Wall Street's week is worst of the past 10
By Newser Editors and Wire Services
Posted Jan 5, 2024 3:45 PM CST
Reports Give Traders Pause
Workers walk among shipping containers at a BNSF intermodal terminal on Wednesday in Edgerton, Kansas.   (AP Photo/Charlie Riedel)

Wall Street closed its worst week since Halloween with a listless Friday after reports showed workers are getting bigger raises but key parts of the economy still don't look like they're overheating:

  • The Dow climbed 25.77, or 0.1%, to 37.466.11, inching closer to its record set earlier in the week.
  • The S&P 500 rose 8.56 points, or 0.2%, to 4,697.24 after drifting between small gains and losses through the day. It capped the first down week for the index in the last 10.
  • The Nasdaq composite added 13.77, or 0.1%, to 14,524.07.

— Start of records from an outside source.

(* ===== verification/MongoServer.v ===== *)
(** * What a MongoDB request reads and changes

    The documents of the server, what a driver's operations may do to them, and
    the proof that a request sees and changes documents of its own scope only. *)
From S2P Require Import Prelude JsValue Json Regex PgTable PgSemantics PgExecutor MongoFilter MongoWrite MongoPipeline MongoTransfer MongoPlan MongoQuery MongoScope MongoExecutor.
From Stdlib Require Import Ascii.
Local Open Scope Z_scope.

(** ** Identifiers as text or as ObjectId *)

(** The filter starts with the fields of the scope. *)
Inductive leads (fields : list (string * string)) : jsval -> Prop :=
| leads_scope : leads fields (JObj ((fun f => (f.1, JStr f.2)) <$> fields))
| leads_merged l r : leads fields l -> isPlainObject r = true -> leads fields (mergeFilters l r).

Definition plain_fields (fields : list (string * string)) : Prop := Forall (fun f => f.1 <> "_id" /\ logical f.1 = false) fields.

Section coercion.
Context {D : Type} `{MQ : !MongoQueries, MD : !MongoDriver D}.

Lemma coerce_scope fields : plain_fields fields ->
  coerceDocumentIdFilter (JObj ((fun f => (f.1, JStr f.2)) <$> fields)) = JObj ((fun f => (f.1, JStr f.2)) <$> fields).
Proof.
  intros H. cbn [coerceDocumentIdFilter].
  assert (Hno : forall acc, foldl (fun acc (kv : string * jsval) => match hex_id kv.1 kv.2 with Some hex => Some (either_id hex) | None => acc end) acc
                              ((fun f => (f.1, JStr f.2)) <$> fields) = acc).
  { induction H as [|f fields [Hf _] _ IH]; intros acc; [done|]. cbn [fmap list_fmap foldl fst snd hex_id].
    destruct (String.eqb_spec f.1 "_id"); [done|]. cbn [andb]. apply IH. }
  rewrite Hno. f_equal. clear Hno. induction H as [|f fields [Hf Hl] _ IH]; [done|]. cbn [fmap list_fmap List.flat_map fst snd hex_id].
  destruct (String.eqb_spec f.1 "_id"); [done|]. cbn [andb]. rewrite Hl. cbn [app]. by rewrite IH.
Qed.

Lemma coerce_and l r : coerceDocumentIdFilter (JObj [("$and", JArr [l; r])]) = JObj [("$and", JArr [coerceDocumentIdFilter l; coerceDocumentIdFilter r])].
Proof. done. Qed.

Lemma coerced_leads fields f d : simple_fields fields -> plain_fields fields -> leads fields f -> selects (coerceDocumentIdFilter f) d = true -> in_scope fields d = true.
Proof.
  intros Hs Hp H. revert d. induction H as [|l r Hl IH Hr]; intros d.
  - rewrite coerce_scope by done. by rewrite selects_scope.
  - unfold mergeFilters. assert (Hlo : isPlainObject l = true) by (clear - Hl; induction Hl; [done | by apply merged_object]).
    destruct l as [| | | | | |lk]; try done. destruct r as [| | | | | |rk]; try done. destruct (no_filter_of (JObj lk)) eqn:El.
    + intros _. apply IH. destruct lk; [|done]. cbn. apply selects_nothing.
    + destruct (no_filter_of (JObj rk)); [apply IH|]. rewrite coerce_and, selects_and by done. cbn [forallb]. rewrite andb_true_iff. intros [H _]. by apply IH.
Qed.

(** An identifier of 24 hexadecimal digits is looked up as an ObjectId as well. *)
Lemma coerced_identifier hex d : re_test_full OBJECT_ID_HEX hex = true ->
  selects (coerceDocumentIdFilter (JObj [("_id", JStr hex)])) d = selects (JObj [("_id", object_id hex)]) d || selects (JObj [("_id", JStr hex)]) d.
Proof.
  intros H. cbn [coerceDocumentIdFilter foldl List.flat_map fst snd hex_id]. rewrite (String.eqb_refl "_id"), H. cbn [andb app]. unfold either_id.
  rewrite selects_or by done. cbn. by rewrite orb_false_r.
Qed.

The latest monthly jobs report showed US employers unexpectedly accelerated their hiring last month. Average hourly pay for workers also rose, when economists had been forecasting a dip. Such strong numbers are good news for workers, the AP reports, and they should keep the economy humming. That's a positive for corporate profits, which are one of the main factors that set prices for stocks. But Wall Street's worry is the strong data could also convince the Federal Reserve that upward pressure remains on inflation. That in turn could mean the Fed will hold interest rates high for longer than expected. Interest rates affect the other big factor setting stock prices, with high ones hurting financial markets.

The jobs report briefly forced traders to push out their forecasts for when the Fed could begin to cut rates. But a report later in the morning showed that growth for finance, real estate, and other companies in the US services industries slowed by more than economists expected last month. Following that report, traders quickly built bets back up for the Fed to begin cutting rates in March. They're now forecasting a nearly 2-in-3 chance of that, similar to a day earlier, according to data from CME Group. Altogether, the data could bolster Wall Street's building hopes for a perfect landing for the economy, one in which it slows just enough through high interest rates to stamp out high inflation but not so much that it causes a recession.